◆ **Data for this task**
(** [node_root] and [node_child], with the same f-value, in an open list
    of three nodes. *)
Lemma smaller_g_popped_first_witness :
  ∃ node rest,
    heapq.heappop SearchNode.lt
      (heapq.heappush SearchNode.lt
         (heapq.heappush SearchNode.lt
            (heapq.heappush SearchNode.lt [] node_child)
            (node_coins {[1]}))
         node_root)
    = Some (node, rest)
    ∧ node ≠ node_child ∧ node_child ∈ rest.
Proof.
  destruct (heappop_nonempty
              (heapq.heappush SearchNode.lt
                 (heapq.heappush SearchNode.lt
                    (heapq.heappush SearchNode.lt [] node_child)
                    (node_coins {[1]}))
                 node_root))
    as (node & rest & Hpop).
  { intros Hnil.
    pose proof (heappush_perm SearchNode.lt
                  (heapq.heappush SearchNode.lt
                     (heapq.heappush SearchNode.lt [] node_child)
                     (node_coins {[1]}))
                  node_root) as Hperm.
    rewrite Hnil in Hperm. by apply Permutation_nil_cons in Hperm. }
  exists node, rest. split; [exact Hpop|].
  destruct (smaller_g_popped_first node_root node_child)
    as (_ & _ & _ & Hlist & Hnil & Hpush & _).
  destruct (Hlist (or_intror (conj eq_refl eq_refl)) _
              (Hpush _ node_root
                 (Hpush _ (node_coins {[1]}) (Hpush _ node_child Hnil))))
    as (Hfirst & _).
  - rewrite heappush_perm. constructor.
  - rewrite !heappush_perm. do 2 constructor. constructor.
  - destruct (Hfirst node rest Hpop) as (Hne & _ & Hin & _).
    split; [exact Hne | exact Hin].
Defined.

Lemma walk_rtc (g : Grid.t) (s t : State.t) (k : nat) :
  walk g s k t → rtc (successor_of g) s t.
Proof.
  induction 1 as [|k t u _ IH Hmove]; [done|]. by eapply rtc_r.
Qed.

Lemma node_from_reachable (g : Grid.t) (s0 : State.t) (n : SearchNode.t) :
  node_from g s0 n → rtc (successor_of g) s0 (SearchNode.state n).
Proof.
  induction 1 as [h|p s h _ IH Hmove]; simpl; [done|]. by eapply rtc_r.
Qed.

Section shortest.
Context (g : Grid.t) (heuristic : Heuristic) (s0 : State.t).
Context (coins : list (Z * Z)).
Context (Hinit : Grid.get_initial_state g = Ok (Some s0)).
Context (Hcoins : Grid.get_coin_locations g = Ok coins).
Context (Hcons : ∀ s t, rtc (successor_of g) s0 s → successor_of g s t →
           ∃ v w, heuristic s = Ok v ∧ heuristic t = Ok w ∧ v ≤ w + 1).
Context (Hgoal : ∀ t v, rtc (successor_of g) s0 t →
           size (State.coins_collected t) = length coins →
           heuristic t = Ok v → v = 0).

(** Along a walk the estimate falls by at most one with each move. *)
Lemma walk_heuristic (s t : State.t) (k : nat) (v : Z) :
  rtc (successor_of g) s0 s → walk g s k t → heuristic s = Ok v →
  ∃ w, heuristic t = Ok w ∧ v ≤ w + Z.of_nat k.
Proof.
  intros Hs Hwalk Hv.
  induction Hwalk as [|k t u Hwalk IH Hmove].
  { exists v. split; [done|lia]. }
  destruct IH as (w & Hw & Hle).
  destruct (Hcons t u) as (v' & w' & Hv' & Hw' & Hle'); [|done|].
  { etrans; [done|]. by eapply walk_rtc. }
  exists w'. split; [done|]. rewrite Hw in Hv'. injection Hv' as <-. lia.
Qed.

(** On every walk to a state that is not flagged, the open list has a
    node for a state of the walk, with a [g] no larger than the moves to
    this state. *)
Lemma frontier_node (O : list SearchNode.t) (E : gset (gset Z * Z * Z))
    (k : nat) (t : State.t) :
  frontier_ok g s0 O E → walk g s0 k t → table_key t ∉ E →
  ∃ i m, (i ≤ k)%nat ∧ walk g s0 i (SearchNode.state m)
         ∧ walk g (SearchNode.state m) (k - i) t
         ∧ m ∈ O ∧ SearchNode.g m ≤ Z.of_nat i.
Proof.
  intros [Hroot Hborder] Hwalk.
  induction Hwalk as [|k t u Hwalk IH Hmove]; intros Ht.
  - destruct (Hroot Ht) as (m & Hm & Hst & Hg).
    exists 0%nat, m. rewrite Hst. simpl.
    split; [done|]. split; [constructor|]. split; [constructor|].
    split; [done|lia].
  - destruct (decide (table_key t ∈ E)) as [HE|HE].
    + destruct (Hborder k t u Hwalk HE Hmove Ht) as (m & Hm & Hst & Hg).
      exists (S k), m. rewrite Hst, Nat.sub_diag.
      split; [done|]. split; [by econstructor|]. split; [constructor|].
      split; [done|lia].
    + destruct (IH HE) as (i & m & Hi & Hto & Hfrom & Hm & Hg).
      exists i, m. split; [lia|]. split; [done|].
      split; [|done].
      replace (S k - i)%nat with (S (k - i)) by lia. by econstructor.
Qed.

(** The f-value of a node with the least f-value of the open list is no
    more than the moves of a walk to a state that is not flagged plus the
    estimate for this state. *)
Lemma pop_bound (O : list SearchNode.t) (E : gset (gset Z * Z * Z))
    (n : SearchNode.t) (k : nat) (t : State.t) :
  frontier_ok g s0 O E →
  (∀ m, m ∈ O → SearchNode.get_f_value n ≤ SearchNode.get_f_value m) →
  (∀ m, m ∈ O → heuristic (SearchNode.state m) = Ok (SearchNode.h m)) →
  walk g s0 k t → table_key t ∉ E →
  ∃ w, heuristic t = Ok w ∧ SearchNode.get_f_value n ≤ Z.of_nat k + w.
Proof.
  intros Hfront Hmin Hcache Hwalk Ht.
  destruct (frontier_node O E k t Hfront Hwalk Ht)
    as (i & m & Hi & Hto & Hfrom & Hm & Hg).
  destruct (walk_heuristic _ _ _ _ (walk_rtc _ _ _ _ Hto) Hfrom
              (Hcache m Hm)) as (w & Hw & Hle).
  exists w. split; [done|].
  pose proof (Hmin m Hm) as Hf. unfold SearchNode.get_f_value in *. lia.
Qed.

(** The invariant of the loop that makes the plans shortest. *)
Lemma run_shortest (counted : list (gset Z * Z * Z)) (exit : loop_exit)
    (vars : search_vars) :
  run_to g heuristic counted exit vars →
  (exit = Continue →
   frontier_ok g s0 (open_list vars) (expanded vars)
   ∧ ∀ s, table_key s ∈ expanded vars →
          size (State.coins_collected s) ≠ length coins)
  ∧ ∀ plan, SearchResult.plan (result_ vars) = Some plan →
      ∀ k t, walk g s0 k t →
             size (State.coins_collected t) = length coins →
             (length plan ≤ S k)%nat.
Proof.
  induction 1 as [num_coins vars Hsetup
                 |num_coins vars0 counted vars exit vars' Hsetup Hrun IH
                    Hopen Hiter].
  - apply astar_setup_inv in Hsetup
      as (s0' & h0 & coins' & Hinit' & _ & _ & _ & ->).
    rewrite Hinit in Hinit'. injection Hinit' as <-. simpl.
    split; [|done]. intros _. split; [|by intros s ?%not_elem_of_empty].
    split.
    + intros _. exists (SearchNode.__init__ s0 h0 None).
      split; [by apply list_elem_of_singleton|done].
    + by intros k s t _ ?%not_elem_of_empty.
  - destruct IH as [IH Iplan]. destruct (IH eq_refl) as [Ifront Igoal].
    pose proof (run_heap_fg _ _ _ _ _ Hrun) as Hheap.
    destruct (run_cache _ _ _ _ _ Hrun) as (Hcache & _).
    destruct (run_nodes _ _ _ _ _ Hrun)
      as (s0' & coins' & Hinit' & Hcoins' & Hnodes & _).
    rewrite Hinit in Hinit'. injection Hinit' as <-.
    rewrite Hcoins in Hcoins'. injection Hcoins' as <-.
    apply astar_setup_inv in Hsetup
      as (s0' & h0 & coins' & _ & Hcoins' & _ & -> & _).
    rewrite Hcoins in Hcoins'. injection Hcoins' as <-.
    apply astar_iteration_cases in Hiter as (node & ol & Hpop & Hcases).
    pose proof (heappop_perm _ _ _ _ Hpop) as Hperm.
    assert (Hmin : ∀ x, x ∈ open_list vars →
              SearchNode.get_f_value node ≤ SearchNode.get_f_value x).
    { intros x Hx. by apply fg_le_f, (heappop_fg _ _ _ Hheap Hpop). }
    assert (Hnode : node ∈ open_list vars) by (rewrite Hperm; constructor).
    assert (Hrest : ∀ m s, m ∈ open_list vars → SearchNode.state m = s →
              table_key s ≠ table_key (SearchNode.state node) → m ∈ ol).
    { intros m s Hm Hst Hne. rewrite Hperm in Hm.
      apply elem_of_cons in Hm as [->|Hm]; [|done]. by subst s. }
    destruct Ifront as [Hroot Hborder].
    destruct Hcases as [(Hflag & -> & ->)
                       |[(Hflag & Hisgoal & -> & ->)
                        |(Hflag & Hnotgoal & -> & Hexp)]]; simpl.
    + (* a flagged node is dropped *)
      apply bool_decide_eq_true in Hflag.
      split; [|done]. intros _. split; [|done]. split.
      * intros Hs0. destruct (Hroot Hs0) as (m & Hm & Hst & Hg).
        exists m. split; [|done]. apply (Hrest m s0 Hm Hst).
        intros Heq. apply Hs0. by rewrite Heq.
      * intros k s t Hwalk Hs Hmove Ht.
        destruct (Hborder k s t Hwalk Hs Hmove Ht) as (m & Hm & Hst & Hg).
        exists m. split; [|done]. apply (Hrest m t Hm Hst).
        intros Heq. apply Ht. by rewrite Heq.
    + (* the goal is popped *)
      apply bool_decide_eq_false in Hflag.
      split; [done|]. intros plan [= <-] k t Hwalk Ht.
      destruct (node_from_plan _ _ _ (Hnodes node Hnode))
        as (_ & _ & Hlen & _).
      destruct (pop_bound (open_list vars) (expanded vars) node k t)
        as (w & Hw & Hle); [done|done|done|done| |].
      { intros HE. by apply Igoal in HE. }
      apply (Hgoal t w (walk_rtc _ _ _ _ Hwalk) Ht) in Hw as ->.
      assert (SearchNode.h node = 0) as Hh.
      { apply (Hgoal (SearchNode.state node)); [|lia|by apply Hcache].
        apply node_from_reachable, Hnodes, Hnode. }
      unfold SearchNode.get_f_value in Hle. lia.
    + (* the node is expanded *)
      apply bool_decide_eq_false in Hflag.
      destruct Hexp as (succs & ol' & vis' & res' & Hsuccs & Hfold & ->).
      apply visit_successors_spec in Hfold
        as (pushed & Hperm' & Hst & Hn & _ & _ & _ & _ & Hplan').
      simpl in *. unfold SearchNode.set_flag.
      split; [|by rewrite Hplan'].
      intros _. split; [split|].
      * intros Hs0. apply not_elem_of_union in Hs0 as [Hne Hs0].
        destruct (Hroot Hs0) as (m & Hm & Hstm & Hg).
        exists m. split; [|done]. rewrite Hperm'. apply elem_of_app. right.
        apply (Hrest m s0 Hm Hstm). intros Heq. apply Hne.
        by apply elem_of_singleton.
      * intros k s t Hwalk Hs Hmove Ht.
        apply not_elem_of_union in Ht as [Hne Ht].
        apply elem_of_union in Hs as [Hs%elem_of_singleton|Hs].
        -- apply table_key_inj in Hs as ->.
           destruct Hmove as (succs' & Hsuccs' & Hin).
           rewrite Hsuccs in Hsuccs'. injection Hsuccs' as <-.
           assert (Hpushed : t ∈ SearchNode.state <$> pushed).
           { rewrite Hst. by apply list_elem_of_filter. }
           apply list_elem_of_fmap in Hpushed as (n' & -> & Hn').
           destruct (Hn n' Hn') as (_ & Hg & _).
           exists n'. split; [rewrite Hperm', elem_of_app; by left|].
           split; [done|].
           destruct (pop_bound (open_list vars) (expanded vars) node k
                       (SearchNode.state node))
             as (w & Hw & Hle); [done|done|done|done|done|].
           rewrite (Hcache node Hnode) in Hw. injection Hw as <-.
           unfold SearchNode.get_f_value in Hle. lia.
        -- destruct (Hborder k s t Hwalk Hs Hmove Ht)
             as (m & Hm & Hstm & Hg).
           exists m. split; [|done]. rewrite Hperm'. apply elem_of_app.
           right. apply (Hrest m t Hm Hstm). intros Heq. apply Hne.
           by apply elem_of_singleton.
      * intros s [Hs%elem_of_singleton|Hs]%elem_of_union; [|by apply Igoal].
        apply table_key_inj in Hs as ->. lia.
Qed.

(** What [astar_search] returns with a consistent heuristic. *)
Lemma astar_shortest (rounds : nat) (r : SearchResult.t)
    (plan : list State.t) (k : nat) (t : State.t) :
  astar_search rounds g heuristic = Some (Ok r) →
  SearchResult.plan r = Some plan →
  walk g s0 k t → size (State.coins_collected t) = length coins →
  (length plan ≤ S k)%nat.
Proof.
  intros Hsearch Hplan.
  apply astar_search_run in Hsearch
    as (num_coins & vars0 & counted & exit & vars & _ & Hrun & -> & _).
  destruct (run_shortest _ _ _ Hrun) as [_ Hshort]. by apply Hshort.
Qed.
End shortest.

(** X17: with a heuristic that is consistent on the states that can be
    reached from the initial state (its value falls by at most one with a
    move) and that is zero on those of them that hold as many coins as the
    grid has coin cells, a plan that [astar_search] returns is a shortest
    one: no walk from the initial state to such a state has fewer
    states. *)
Theorem astar_search_shortest_plan (g : Grid.t) (heuristic : Heuristic)
    (s0 : State.t) (coins : list (Z * Z)) (rounds : nat)
    (r : SearchResult.t) (plan : list State.t)
    (Hinit : Grid.get_initial_state g = Ok (Some s0))
    (Hcoins : Grid.get_coin_locations g = Ok coins)
    (Hcons : ∀ s t, rtc (successor_of g) s0 s → successor_of g s t →
       ∃ v w, heuristic s = Ok v ∧ heuristic t = Ok w ∧ v ≤ w + 1)
    (Hgoal : ∀ t v, rtc (successor_of g) s0 t →
       size (State.coins_collected t) = length coins →
       heuristic t = Ok v → v = 0)
    (Hsearch : astar_search rounds g heuristic = Some (Ok r))
    (Hplan : SearchResult.plan r = Some plan) :
  ∀ k t, walk g s0 k t →
         size (State.coins_collected t) = length coins →
         (length plan ≤ S k)%nat.
Proof.
  intros k t. by apply (astar_shortest g heuristic s0 coins) with rounds r.
Qed.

◆ **What you are asked to do**
Among the lines above, find the one with "apply (Hrest m s0 Hm Hstm)." and the one with "rewrite Hst. by". Quote both and everything between them, exactly.

◆ **Solution for this exercise**
        apply (Hrest m s0 Hm Hstm). intros Heq. apply Hne.
        by apply elem_of_singleton.
      * intros k s t Hwalk Hs Hmove Ht.
        apply not_elem_of_union in Ht as [Hne Ht].
        apply elem_of_union in Hs as [Hs%elem_of_singleton|Hs].
        -- apply table_key_inj in Hs as ->.
           destruct Hmove as (succs' & Hsuccs' & Hin).
           rewrite Hsuccs in Hsuccs'. injection Hsuccs' as <-.
           assert (Hpushed : t ∈ SearchNode.state <$> pushed).
           { rewrite Hst. by apply list_elem_of_filter. }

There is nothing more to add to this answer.